* _The task_:
Below are several records. Retype exactly those lines running from the one with "else CRITICAL." through the one with "placeholder_bonus := placeholder_bonus", end lines included, and no others.
----- Data -----
(** * The JVMTI breakpoint registry of ART (runtime/openjdkjvmti/ti_breakpoint.cc)
    and the configuration of the method log (runtime/my_hack.cc)

    A shallow embedding of [Breakpoint::hash],
    [BreakpointUtil::RemoveBreakpointsInClass], [BreakpointUtil::SetBreakpoint]
    and [BreakpointUtil::ClearBreakpoint], and the properties of the registry
    that follow from the code; then of [trimCpy], [init], [get_config] and
    [hack_method_invoke].

    Conventions.  Pointers ([ArtMethod*], [mirror::Class*], [jmethodID]) are
    their addresses, in [Z], with [nullptr] at 0.  [jlocation] is JNI's
    [jlong], a 64-bit signed integer, in [Z]; the one conversion applied to it,
    [static_cast<uint32_t>], is written out.  [env->breakpoints] is a
    [std::unordered_set<Breakpoint>]: a finite set with the value equality of
    [Breakpoint], here a [gset].  The state that the functions mutate is passed
    in and returned. *)

From Stdlib Require Import ZArith Lia Ascii String.
From stdpp Require Import base decidable option numbers countable list gmap fin_sets strings.

Local Open Scope Z_scope.
Set Warnings "-clear-no-such-hyp".

(** ** Scalars *)

(** [jlocation] ([jlong]): a 64-bit two's complement integer. *)
Definition jlocation := Z.

Definition jlong_range (l : jlocation) : Prop := - 2 ^ 63 ≤ l < 2 ^ 63.

(** [uint32_t]. *)
Definition uint32_range (n : Z) : Prop := 0 ≤ n < 2 ^ 32.
(** * Agent log scorer: a shallow embedding of [agents/agent_log_scorer.py]

    The development follows the scoring pipeline of [AgentLogScorer]:
    validation, transcript extraction, keyword matching, score
    computation, risk-level classification, rule violations and the
    per-agent statistics table.

    Conventions.
    - A Python [int] is a [Z]; a Python [str] is a [string] holding its
      UTF-8 bytes (substring search on well-formed UTF-8 agrees with
      substring search on code points).
    - A decoded log is a [pyval]: the values [json.load] produces, with
      integers for numbers (numbers with a fraction or an exponent are
      outside the model).
    - A [dict] is a [gmap]; the statistics table is a [gmap] from hashed
      keys to [AgentStatistics].
    - A method that reads or mutates [self._agent_stats] is a function from
      the table to the new table and an outcome, which is a raised
      exception or a returned value. *)

From Stdlib Require Import ZArith QArith.
From stdpp Require Import base option list strings gmap fin_maps pretty.

Open Scope Z_scope.

(** ** Python values *)

#[local] Unset Elimination Schemes.
Inductive pyval :=
  | PNone
  | PBool (b : bool)
  | PInt (z : Z)
  | PStr (s : string)
  | PList (l : list pyval)
  | PDict (d : gmap string pyval).
#[local] Set Elimination Schemes.

(** [type(v).__name__] *)
Definition type_name (v : pyval) : string :=
  match v with
  | PNone => "NoneType"
  | PBool _ => "bool"
  | PInt _ => "int"
  | PStr _ => "str"
  | PList _ => "list"
  | PDict _ => "dict"
  end.

(** [d.get(k, dflt)] *)
Definition dict_get {V} (d : gmap string V) (k : string) (dflt : V) : V :=
  default dflt (d !! k).

(** [k in d] *)
Definition dict_contains {V} (d : gmap string V) (k : string) : bool :=
  bool_decide (is_Some (d !! k)).

(** ** RiskLevel *)

Inductive RiskLevel := LOW | MEDIUM | HIGH | CRITICAL.

Global Instance RiskLevel_eq_dec : EqDecision RiskLevel.
Proof. solve_decision. Defined.

Module RiskLevel.

(** [RiskLevel.value] *)
Definition value (self : RiskLevel) : string :=
  match self with
  | LOW => "LOW"
  | MEDIUM => "MEDIUM"
  | HIGH => "HIGH"
  | CRITICAL => "CRITICAL"
  end.

Definition order : list RiskLevel := [LOW; MEDIUM; HIGH; CRITICAL].

(** [order.index(self)]; every level is in [order], so the default is
    never taken. *)
Definition _get_order (self : RiskLevel) : nat :=
  default 0%nat (fst <$> list_find (λ x, x = self) order).

(** [__lt__], [__le__], [__gt__] and [__ge__] *)
Definition lt (self other : RiskLevel) : bool :=
  bool_decide (_get_order self < _get_order other)%nat.
Definition le (self other : RiskLevel) : bool :=
  bool_decide (_get_order self ≤ _get_order other)%nat.
Definition gt (self other : RiskLevel) : bool :=
  bool_decide (_get_order other < _get_order self)%nat.
Definition ge (self other : RiskLevel) : bool :=
  bool_decide (_get_order other ≤ _get_order self)%nat.

End RiskLevel.

(** ** ScoringConfig *)

Record ScoringConfig := {
  price_keywords : list string;
  legal_keywords : list string;
  risk_thresholds : gmap string Z;
  placeholder_bonus : Z;
  yaml_rules : option (gmap string (list string));
}.

(** [ScoringConfig()] *)
Definition default_config : ScoringConfig := {|
  price_keywords :=
    ["€"; "euro"; "preis"; "kostet"; "kosten"; "gebühr"; "tarif"; "$"; "usd"; "chf"];
  legal_keywords :=
    ["gesetz"; "rechtlich"; "erlaubt"; "illegal"; "legal"; "vorschrift";
     "verordnung"; "recht"];
  risk_thresholds := {[ "low" := 0; "medium" := 1; "high" := 2; "critical" := 3 ]};
  placeholder_bonus := -1;
  yaml_rules := None;
|}.

(** ** Classification *)

(** [AgentLogScorer._get_risk_level] *)
Definition _get_risk_level (config : ScoringConfig) (risk_score : Z) : RiskLevel :=
  let thresholds := risk_thresholds config in
  if risk_score <=? dict_get thresholds "low" 0 then LOW
  else if risk_score <=? dict_get thresholds "medium" 1 then MEDIUM
  else if risk_score <=? dict_get thresholds "high" 2 then HIGH
  else CRITICAL.

(** [config] with its thresholds replaced, as [get_risk_level] does. *)
Definition with_thresholds (config : ScoringConfig) (th : gmap string Z) : ScoringConfig :=
  {| price_keywords := price_keywords config;
     legal_keywords := legal_keywords config;
     risk_thresholds := th;
     placeholder_bonus := placeholder_bonus config;
     yaml_rules := yaml_rules config |}.

(** ** Strings *)

(** [needle in hay] *)
Fixpoint str_contains (needle hay : string) : bool :=
  String.prefix needle hay
  || match hay with
     | EmptyString => false
     | String _ hay' => str_contains needle hay'
     end.

Definition is_ascii_char (c : Ascii.ascii) : bool := (Ascii.N_of_ascii c <? 128)%N.

Fixpoint is_ascii (s : string) : bool :=
  match s with
  | EmptyString => true
  | String c s' => is_ascii_char c && is_ascii s'
  end.

Definition ascii_lower_char (c : Ascii.ascii) : Ascii.ascii :=
  let n := Ascii.N_of_ascii c in
  if (65 <=? n)%N && (n <=? 90)%N then Ascii.ascii_of_N (n + 32) else c.

Fixpoint ascii_lower (s : string) : string :=
  match s with
  | EmptyString => EmptyString
  | String c s' => String (ascii_lower_char c) (ascii_lower s')
  end.

(** [sep.join(parts)] for parts that are all [str] *)
Fixpoint str_join (sep : string) (parts : list string) : string :=
  match parts with
  | [] => ""
  | [p] => p
  | p :: ps => p +:+ sep +:+ str_join sep ps
  end.

(** ** Exceptions and outcomes *)

Inductive exn :=
  | ValueError (msg : string)
  | TypeError
  | AttributeError
  | KeyError (key : string).

Inductive outcome (A : Type) :=
  | Raised (e : exn)
  | Returned (a : A).
Arguments Raised {A} e.
Arguments Returned {A} a.

Global Instance outcome_ret : MRet outcome := λ A a, Returned a.
Global Instance outcome_bind : MBind outcome := λ A B k m,
  match m with
  | Raised e => Raised e
  | Returned a => k a
  end.

(** ** Built-in conversions *)

(** [bool(v)] *)
Definition py_bool (v : pyval) : bool :=
  match v with
  | PNone => false
  | PBool b => b
  | PInt z => negb (z =? 0)
  | PStr s => negb (String.eqb s "")
  | PList l => negb (bool_decide (length l = 0%nat))
  | PDict d => negb (bool_decide (size d = 0%nat))
  end.

(** Keys of the statistics table: hashable values up to Python equality
    ([True == 1], [False == 0]). *)
Inductive hkey :=
  | HNone
  | HInt (z : Z)
  | HStr (s : string).

Global Instance hkey_eq_dec : EqDecision hkey.
Proof. solve_decision. Defined.

Global Instance hkey_countable : Countable hkey.
Proof.
  refine (inj_countable'
    (λ k, match k with
          | HNone => None
          | HInt z => Some (inl z)
          | HStr s => Some (inr s)
          end)
    (λ o, match o with
          | None => HNone
          | Some (inl z) => HInt z
          | Some (inr s) => HStr s
          end) _).
  by intros [].
Defined.

(** Hashing a value used as a [dict] key; [None] stands for
    [TypeError: unhashable type]. *)
Definition hash_key (v : pyval) : option hkey :=
  match v with
  | PNone => Some HNone
  | PBool b => Some (HInt (if b then 1 else 0))
  | PInt z => Some (HInt z)
  | PStr s => Some (HStr s)
  | PList _ | PDict _ => None
  end.

(** ** Result and statistics records *)

Record ScoreResult := {
  agent_id : pyval;
  contact : pyval;
  timestamp : pyval;
  price_claim : bool;
  price_keywords_found : list string;
  legal_claim : bool;
  legal_keywords_found : list string;
  stop_triggered : bool;
  placeholder_used : bool;
  risk : Z;
  risk_level : RiskLevel;
  violations : list string;
}.

(** [result.violations = vs] *)
Definition set_violations (vs : list string) (r : ScoreResult) : ScoreResult :=
  {| agent_id := agent_id r; contact := contact r; timestamp := timestamp r;
     price_claim := price_claim r; price_keywords_found := price_keywords_found r;
     legal_claim := legal_claim r; legal_keywords_found := legal_keywords_found r;
     stop_triggered := stop_triggered r; placeholder_used := placeholder_used r;
     risk := risk r; risk_level := risk_level r; violations := vs |}.

(** [ScoreResult.is_critical] *)
Definition is_critical (self : ScoreResult) : bool :=
  bool_decide (risk_level self ∈ [HIGH; CRITICAL]).

(** [stat_agent_id] is the field [agent_id] of [AgentStatistics], the name
    being taken by the field of [ScoreResult]. *)
Record AgentStatistics := {
  stat_agent_id : pyval;
  total_interactions : Z;
  total_risk_score : Z;
  price_claims : Z;
  legal_claims : Z;
  stops_triggered : Z;
  placeholders_used : Z;
  critical_incidents : Z;
  risk_levels : gmap string Z;
}.

(** [AgentStatistics(agent_id=a)] with every other field at its default *)
Definition AgentStatistics_new (a : pyval) : AgentStatistics := {|
  stat_agent_id := a;
  total_interactions := 0;
  total_risk_score := 0;
  price_claims := 0;
  legal_claims := 0;
  stops_triggered := 0;
  placeholders_used := 0;
  critical_incidents := 0;
  risk_levels := {[ "LOW" := 0; "MEDIUM" := 0; "HIGH" := 0; "CRITICAL" := 0 ]};
|}.

(** Python's true division [a / b] of two integers, for [b] other than 0:
    the exact quotient, before it is rounded to a float. *)
Definition true_div (a b : Z) : Q := (inject_Z a / inject_Z b)%Q.

(** [AgentStatistics.average_risk] *)
Definition average_risk (self : AgentStatistics) : Q :=
  if total_interactions self =? 0 then 0%Q
  else true_div (total_risk_score self) (total_interactions self).

(** [AgentStatistics.stop_rate] *)
Definition stop_rate (self : AgentStatistics) : Q :=
  let claims := price_claims self + legal_claims self in
  if claims =? 0 then 1%Q
  else true_div (stops_triggered self) claims.

(** ** Validation *)

(** [AgentLogScorer.validate_log] *)
Definition validate_log (log : pyval) : bool * string :=
  match log with
  | PDict d =>
      if negb (dict_contains d "agent_id") then
        (false, "Pflichtfeld 'agent_id' fehlt")
      else
        match d !! "transcript" with
        | Some (PList _) | None => (true, "")
        | Some _ => (false, "Feld 'transcript' muss eine Liste sein")
        end
  | _ => (false, "Log muss ein Dictionary sein, erhalten: " +:+ type_name log)
  end.
(** * Redmine to Azure DevOps migration: the orchestration engine

    A shallow embedding of [field-mapper.js], [ado-util.js], the Redmine
    client ([RedmineUtil]) and [migrate.js], with the properties of the
    design document stated and settled against the code.

    Layout.  First the embedding: JavaScript values, the configuration and
    the source record; the field transformation ([FieldMapper]); the
    identity map; the effectful part (Redmine reads, Azure DevOps writes,
    the orchestrator) in a state and exception monad over the requests sent
    and the identity map.  Then the vocabulary in which the properties are
    stated, with sample data.  Then the properties, by component. *)

From stdpp Require Import gmap strings list fin_maps.
From Stdlib Require Import ZArith DecimalString.

Local Open Scope Z_scope.

#[local] Set Warnings "-register-all".

(** ** JavaScript values

    The values that YAML and JSON documents put at the leaves of the
    configuration and of a Redmine issue.  Numbers are the integers (ids,
    ratios, priorities, delays); the code only copies numbers and tests them
    for truthiness.  [VProto name] is the member [name] of
    [Object.prototype]: what a mapping of the parsed document, a plain
    object, answers under a name it has no entry for (a built-in function,
    or the prototype itself under ["__proto__"]). *)

Inductive value : Type :=
| VUndefined
| VNull
| VBool (b : bool)
| VNum (n : Z)
| VStr (s : string)
| VArr (items : list value)
| VProto (name : string).

(** ToBoolean: what [if (v)], [v || w] and [v && w] test. *)
Definition truthy (v : value) : bool :=
  match v with
  | VUndefined | VNull => false
  | VBool b => b
  | VNum n => negb (n =? 0)
  | VStr s => negb (String.eqb s "")
  | VArr _ => true
  | VProto _ => true
  end.

(** [v === undefined || v === null]. *)
Definition nullish (v : value) : bool :=
  match v with
  | VUndefined | VNull => true
  | _ => false
  end.

(** [v !== false]. *)
Definition not_false (v : value) : bool :=
  match v with
  | VBool false => false
  | _ => true
  end.

(** [a || b]. *)
Definition js_or (a b : value) : value := if truthy a then a else b.

(** Decimal rendering of an integer, as a template literal prints it. *)
Definition show_num (n : Z) : string := NilZero.string_of_int (Z.to_int n).

(** The text of a member of [Object.prototype]: the source text of a
    built-in function, and of the prototype object itself. *)
Definition proto_text (name : string) : string :=
  if String.eqb name "__proto__" then "[object Object]"
  else if String.eqb name "constructor" then "function Object() { [native code] }"
  else "function " +:+ name +:+ "() { [native code] }".

(** ToString: template literals, string concatenation and property keys. *)
Fixpoint to_string (v : value) : string :=
  match v with
  | VUndefined => "undefined"
  | VNull => "null"
  | VBool true => "true"
  | VBool false => "false"
  | VNum n => show_num n
  | VStr s => s
  | VArr items =>
      (fix join (l : list value) : string :=
         match l with
         | [] => ""
         | [x] => if nullish x then "" else to_string x
         | x :: l' => (if nullish x then "" else to_string x) +:+ "," +:+ join l'
         end) items
  | VProto name => proto_text name
  end.

(** The member names of [Object.prototype]. *)
Definition inherited_names : list string :=
  [ "constructor"; "__defineGetter__"; "__defineSetter__"; "hasOwnProperty";
    "__lookupGetter__"; "__lookupSetter__"; "isPrototypeOf"; "propertyIsEnumerable";
    "toString"; "valueOf"; "__proto__"; "toLocaleString" ].

Definition inherited_name (k : string) : bool := existsb (String.eqb k) inherited_names.

(** A YAML mapping from names to leaves, by its own entries.  [read o k] is
    what [o[k]] finds: the own entry, else the member of [Object.prototype]
    of that name, else nothing. *)
Definition read (o : gmap string value) (k : string) : option value :=
  match o !! k with
  | Some v => Some v
  | None => if inherited_name k then Some (VProto k) else None
  end.

(** [t?.[k]] on a section of the document, [None] when the file has no
    such section: [undefined] without a section or without anything to
    find. *)
Definition prop (t : option (gmap string value)) (k : string) : value :=
  default VUndefined (t ≫= fun o => read o k).

(** [fields[k] = v] on the plain object [fields], by its own entries: the
    name ["__proto__"] is the prototype accessor, and assigning to it adds
    no entry. *)
Definition assign (k : string) (v : value) (fields : gmap string value)
  : gmap string value :=
  if String.eqb k "__proto__" then fields else <[k := v]> fields.

(** The double quote character, for the HTML of the description banner. *)
Definition dquote : string :=
  String (Ascii.Ascii false true false false false true false false) EmptyString.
-----
* _Result of the exercise_:
  else CRITICAL.

(** [config] with its thresholds replaced, as [get_risk_level] does. *)
Definition with_thresholds (config : ScoringConfig) (th : gmap string Z) : ScoringConfig :=
  {| price_keywords := price_keywords config;
     legal_keywords := legal_keywords config;
     risk_thresholds := th;
     placeholder_bonus := placeholder_bonus config;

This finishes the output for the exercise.